(** The first execution loads the collection, assigns it to the session and
    goes on as an execution on the initialised session; when the load raises,
    nothing happens at all. *)
Lemma run_uninitialised (inp : Inputs J) (fs : gmap string F) :
  match load_gdf fs with
  | Ok gdf =>
      final (run inp (mkWorld None fs)) = final (run inp (mkWorld (Some gdf) fs)) ∧
      events (run inp (mkWorld None fs)) =
        SessionAssign gdf :: events (run inp (mkWorld (Some gdf) fs)) ∧
      raised (run inp (mkWorld None fs)) = raised (run inp (mkWorld (Some gdf) fs))
  | Raise e =>
      run inp (mkWorld None fs) =
        {| final := mkWorld None fs; events := []; raised := Some e |}
  end.
Proof.
  unfold run. rewrite script_body.
  pose proof (init_session_none fs []) as Hinit.
  destruct (load_gdf fs) as [gdf|e].
  - rewrite (bind_ok _ _ _ _ _ Hinit).
    rewrite (bind_ok _ _ _ _ _ (init_session_some gdf fs [])).
    change ([] ++ [SessionAssign gdf]) with ([SessionAssign gdf] ++ [] : list Ev).
    rewrite pi_page_body. done.
  - by rewrite (bind_raise _ _ _ _ _ Hinit).
Qed.

Lemma run_many_cons (inp : Inputs J) (inps : list (Inputs J)) (w : W) :
  run_many (inp :: inps) w = run_many inps (final (run inp w)).
Proof. reflexivity. Qed.

Lemma outcomes_cons (inp : Inputs J) (inps : list (Inputs J)) (w : W) :
  outcomes (inp :: inps) w = run inp w :: outcomes inps (final (run inp w)).
Proof. reflexivity. Qed.

(** After a save whose three writes succeeded the loader reads the
    GeoPackage that this save wrote. *)
Lemma load_after_save (inp : Inputs J) (gdf : GDF) (fs : gmap string F) (d : Feature J) :
  drawings inp ≫= last = Some d →
  is_empty (shape (feature_geometry d)) = false →
  is_valid (shape (feature_geometry d)) = true →
  save_clicked inp = true →
  all_writable inp = true →
  load_gdf (disk (final (run inp (mkWorld (Some gdf) fs)))) =
    read_file (to_file GPKG
      (saved_frame gdf (new_record inp gdf (shape (feature_geometry d))))).
Proof.
  intros Hd He Hv Hc Hall.
  pose proof (handle_save inp gdf fs header d Hd He Hv Hc) as Hh. cbn zeta in Hh.
  rewrite persist_succeeds in Hh by done.
  destruct (run_after_handler _ _ _ _ _ _ Hh) as (es & -> & _).
  unfold load_gdf, os_path_exists, gpd_read_file, written, targets. cbn.
  by repeat (rewrite lookup_insert_eq || rewrite lookup_insert_ne by done).
Qed.

(** *** More on the display *)

Lemma tables_app (l k : list Ev) : tables (l ++ k) = tables l ++ tables k.
Proof. unfold tables. by rewrite page_app, omap_app. Qed.

Lemma downloads_app (l k : list Ev) : downloads (l ++ k) = downloads l ++ downloads k.
Proof. unfold downloads. by rewrite page_app, omap_app. Qed.

Lemma captions_app (l k : list Ev) : captions (l ++ k) = captions l ++ captions k.
Proof. unfold captions. by rewrite page_app, omap_app. Qed.

Lemma infos_app (l k : list Ev) : infos (l ++ k) = infos l ++ infos k.
Proof. unfold infos. by rewrite page_app, omap_app. Qed.

Lemma inspected_app (l k : list Ev) : inspected (l ++ k) = inspected l ++ inspected k.
Proof. unfold inspected. by rewrite page_app, omap_app. Qed.

#[local] Hint Rewrite tables_app downloads_app captions_app infos_app inspected_app
  : observe.

(** The viewer and the caption, in full: nothing but the caption for an
    empty collection; else the table, then the map, which data without
    coordinate columns stops; past the map the GeoJSON string, then one
    download per file that can be opened, and the caption only when both
    could. *)
Lemma display_eq (gdf : GDF) (fs : gmap string F) (evs : list Ev) :
  display (mkWorld (Some gdf) fs, evs) =
    if gdf_empty gdf then ((mkWorld (Some gdf) fs, evs ++ [caption]), Ok ())
    else if has_coordinates gdf then
      match to_json gdf with
      | Raise e =>
          ((mkWorld (Some gdf) fs, evs ++ table_view gdf ++ [Render (Map (len gdf))]),
           Raise e)
      | Ok geojson_str =>
          match fs !! GPKG_PATH with
          | None =>
              ((mkWorld (Some gdf) fs, evs ++ collection_view gdf geojson_str),
               Raise (FileNotFoundError GPKG_PATH))
          | Some a =>
              match fs !! PARQUET_PATH with
              | None =>
                  ((mkWorld (Some gdf) fs,
                    evs ++ collection_view gdf geojson_str ++
                      [file_download "⬇️ Download GeoPackage" "aois.gpkg"
                         "application/geopackage+sqlite3" a]),
                   Raise (FileNotFoundError PARQUET_PATH))
              | Some b =>
                  ((mkWorld (Some gdf) fs,
                    evs ++ collection_view gdf geojson_str ++
                      [file_download "⬇️ Download GeoPackage" "aois.gpkg"
                         "application/geopackage+sqlite3" a;
                       file_download "⬇️ Download Parquet" "aois.parquet"
                         "application/octet-stream" b;
                       caption]),
                   Ok ())
              end
          end
      end
    else ((mkWorld (Some gdf) fs, evs ++ table_view gdf), Raise StreamlitAPIException).
Proof.
  unfold display, viewer, st_map, bind, st, emit, raise, lift, get_session_gdf,
    read_bytes, ret. cbn.
  destruct (gdf_empty gdf); cbn; [done|].
  destruct (has_coordinates gdf); cbn; [|by rewrite <- !app_assoc].
  destruct (to_json gdf) as [geojson_str|e]; cbn; [|by rewrite <- !app_assoc].
  destruct (fs !! GPKG_PATH); cbn; [|by rewrite <- !app_assoc].
  destruct (fs !! PARQUET_PATH); cbn; by rewrite <- !app_assoc.
Qed.

(** A non-empty collection without coordinate columns: the display shows
    the table and stops at the map. *)
Lemma display_stops (gdf : GDF) (fs : gmap string F) (evs : list Ev) :
  gdf_empty gdf = false → has_coordinates gdf = false →
  display (mkWorld (Some gdf) fs, evs) =
    ((mkWorld (Some gdf) fs, evs ++ table_view gdf), Raise StreamlitAPIException).
Proof. intros He Hc. by rewrite display_eq, He, Hc. Qed.

(** The columns a save adds are not coordinate columns. *)
Lemma has_column_saved_frame (names : list string) (gdf : GDF) (r : AOI G) :
  existsb (λ c, bool_decide (c ∈ names)) schema = false →
  has_column names (saved_frame gdf r) = has_column names gdf.
Proof.
  intros Hschema. unfold has_column, saved_frame, gdf_append. cbn [columns].
  rewrite existsb_app.
  enough (existsb (λ c, bool_decide (c ∈ names))
            (filter (λ c, c ∉ columns gdf) schema) = false) as -> by apply orb_false_r.
  apply not_true_is_false. intros (c & Hin & Hc)%existsb_exists.
  apply list_elem_of_In, list_elem_of_filter in Hin as [_ Hin].
  apply not_true_iff_false in Hschema. apply Hschema, existsb_exists.
  exists c. split; [by apply list_elem_of_In|done].
Qed.

Lemma has_coordinates_saved_frame (gdf : GDF) (r : AOI G) :
  has_coordinates (saved_frame gdf r) = has_coordinates gdf.
Proof.
  unfold has_coordinates. by rewrite !has_column_saved_frame.
Qed.

Lemma has_coordinates_empty_gdf : has_coordinates (empty_gdf (G:=G)) = false.
Proof. reflexivity. Qed.

(** Either the handler cannot reach the save, or its last drawing passes
    both checks and the button was clicked. *)
Lemma handler_cases (inp : Inputs J) :
  no_save inp ∨
  ∃ d, drawings inp ≫= last = Some d ∧
       is_empty (shape (feature_geometry d)) = false ∧
       is_valid (shape (feature_geometry d)) = true ∧
       save_clicked inp = true.
Proof.
  unfold no_save. destruct (drawings inp ≫= last) as [d|]; [|by left].
  destruct (save_clicked inp); [|by left; left].
  destruct (is_empty (shape (feature_geometry d))) eqn:He; [by left; right; left|].
  destruct (is_valid (shape (feature_geometry d))) eqn:Hv; [|by left; right; right].
  right. by exists d.
Qed.

(** With inputs that cannot reach the save the handler leaves the world as
    it is and shows nothing of the collection. *)
Lemma handle_unchanged (inp : Inputs J) (gdf : GDF) (fs : gmap string F) :
  no_save inp →
  ∃ evs, handle_drawing inp (mkWorld (Some gdf) fs, header)
           = ((mkWorld (Some gdf) fs, header ++ evs), Ok ()) ∧
         tables evs = [] ∧ downloads evs = [] ∧ captions evs = [] ∧
         effects evs = [] ∧ successes evs = [] ∧
         infos evs = (if drawings inp ≫= last is None then [msg_info] else []).
Proof.
  unfold no_save. intros Hns.
  destruct (drawings inp ≫= last) as [d|] eqn:Hd.
  2: { eexists. split; [by apply handle_none|]. by split_and!. }
  destruct (is_empty (shape (feature_geometry d))) eqn:He.
  { eexists. split; [by apply handle_empty|]. by split_and!. }
  destruct (is_valid (shape (feature_geometry d))) eqn:Hv.
  2: { eexists. split; [by apply handle_invalid|]. by split_and!. }
  destruct Hns as [Hc|[|]]; [|done..].
  eexists. split; [by apply handle_no_click|]. by split_and!.
Qed.

Lemma run_no_save (inp : Inputs J) (gdf : GDF) (fs : gmap string F) :
  no_save inp →
  ∃ evs, run inp (mkWorld (Some gdf) fs)
           = outcome_of (display (mkWorld (Some gdf) fs, header ++ evs)) ∧
         tables evs = [] ∧ downloads evs = [] ∧ captions evs = [] ∧
         effects evs = [] ∧ successes evs = [] ∧
         infos evs = (if drawings inp ≫= last is None then [msg_info] else []).
Proof.
  intros Hns. destruct (handle_unchanged inp gdf fs Hns) as (evs & Hh & Hevs).
  exists evs. split; [|done]. by apply run_handled.
Qed.

Lemma display_no_info (es : list (Element J G F)) :
  forallb is_display es = true → infos (Render <$> es : list Ev) = [].
Proof.
  induction es as [|e es IH]; [done|]. cbn.
  intros [He Hes]%andb_prop. unfold infos in *. cbn. rewrite <- (IH Hes).
  by destruct e.
Qed.

Lemma display_no_inspect (es : list (Element J G F)) :
  forallb is_display es = true → inspected (Render <$> es : list Ev) = [].
Proof.
  induction es as [|e es IH]; [done|]. cbn.
  intros [He Hes]%andb_prop. unfold inspected in *. cbn. rewrite <- (IH Hes).
  by destruct e.
Qed.

(** With a drawing the hint is not shown, whatever the handler does. *)
Lemma run_infos (inp : Inputs J) (gdf : GDF) (fs : gmap string F) (d : Feature J) :
  drawings inp ≫= last = Some d →
  infos (events (run inp (mkWorld (Some gdf) fs))) = [].
Proof.
  intros Hd.
  assert (∀ w' evs' r,
            handle_drawing inp (mkWorld (Some gdf) fs, header) = ((w', evs'), r) →
            infos evs' = [] →
            infos (events (run inp (mkWorld (Some gdf) fs))) = []) as Hdone.
  { intros w' evs' r Hh Hi.
    destruct (run_after_handler _ _ _ _ _ _ Hh) as (es & _ & -> & Hes & _).
    autorewrite with observe. by rewrite Hi, (display_no_info es Hes). }
  destruct (is_empty (shape (feature_geometry d))) eqn:He.
  { eapply Hdone; [by apply handle_empty|done]. }
  destruct (is_valid (shape (feature_geometry d))) eqn:Hv.
  2: { eapply Hdone; [by apply handle_invalid|done]. }
  destruct (save_clicked inp) eqn:Hc.
  2: { eapply Hdone; [by apply handle_no_click|done]. }
  pose proof (handle_save inp gdf fs header d Hd He Hv Hc) as Hh. cbn zeta in Hh.
  destruct (first_failure inp) as [Hall | (k & path & ser & Hk & Hbefore & Hfail)].
  - rewrite persist_succeeds in Hh by done. eapply Hdone; [exact Hh|done].
  - rewrite (persist_fails _ _ _ _ _ k path ser) in Hh by done.
    eapply Hdone; [exact Hh|]. autorewrite with observe.
    by destruct k as [|[|[|k]]].
Qed.

(** With a drawing, the geometry shown for inspection is the geometry of the
    last drawing, and no other is shown. *)
Lemma run_inspected (inp : Inputs J) (gdf : GDF) (fs : gmap string F) (d : Feature J) :
  drawings inp ≫= last = Some d →
  inspected (events (run inp (mkWorld (Some gdf) fs))) = [feature_geometry d].
Proof.
  intros Hd.
  assert (∀ w' evs' r,
            handle_drawing inp (mkWorld (Some gdf) fs, header) = ((w', evs'), r) →
            inspected evs' = [feature_geometry d] →
            inspected (events (run inp (mkWorld (Some gdf) fs))) = [feature_geometry d])
    as Hdone.
  { intros w' evs' r Hh Hi.
    destruct (run_after_handler _ _ _ _ _ _ Hh) as (es & _ & -> & Hes & _).
    autorewrite with observe. by rewrite Hi, (display_no_inspect es Hes). }
  destruct (is_empty (shape (feature_geometry d))) eqn:He.
  { eapply Hdone; [by apply handle_empty|done]. }
  destruct (is_valid (shape (feature_geometry d))) eqn:Hv.
  2: { eapply Hdone; [by apply handle_invalid|done]. }
  destruct (save_clicked inp) eqn:Hc.
  2: { eapply Hdone; [by apply handle_no_click|done]. }
  pose proof (handle_save inp gdf fs header d Hd He Hv Hc) as Hh. cbn zeta in Hh.
  destruct (first_failure inp) as [Hall | (k & path & ser & Hk & Hbefore & Hfail)].
  - rewrite persist_succeeds in Hh by done. eapply Hdone; [exact Hh|done].
  - rewrite (persist_fails _ _ _ _ _ k path ser) in Hh by done.
    eapply Hdone; [exact Hh|]. autorewrite with observe.
    by destruct k as [|[|[|k]]].
Qed.
(** *** Saves, seen from the files *)

Lemma gdf_empty_saved_frame (gdf : GDF) (r : AOI G) : gdf_empty (saved_frame gdf r) = false.
Proof.
  unfold gdf_empty, saved_frame, gdf_append. cbn.
  destruct (rows gdf); cbn; by destruct (columns gdf).
Qed.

---*---

How to complete this task: Say how many lines of the records include the string "then"; the number alone is enough.

Answer for this exercise: 6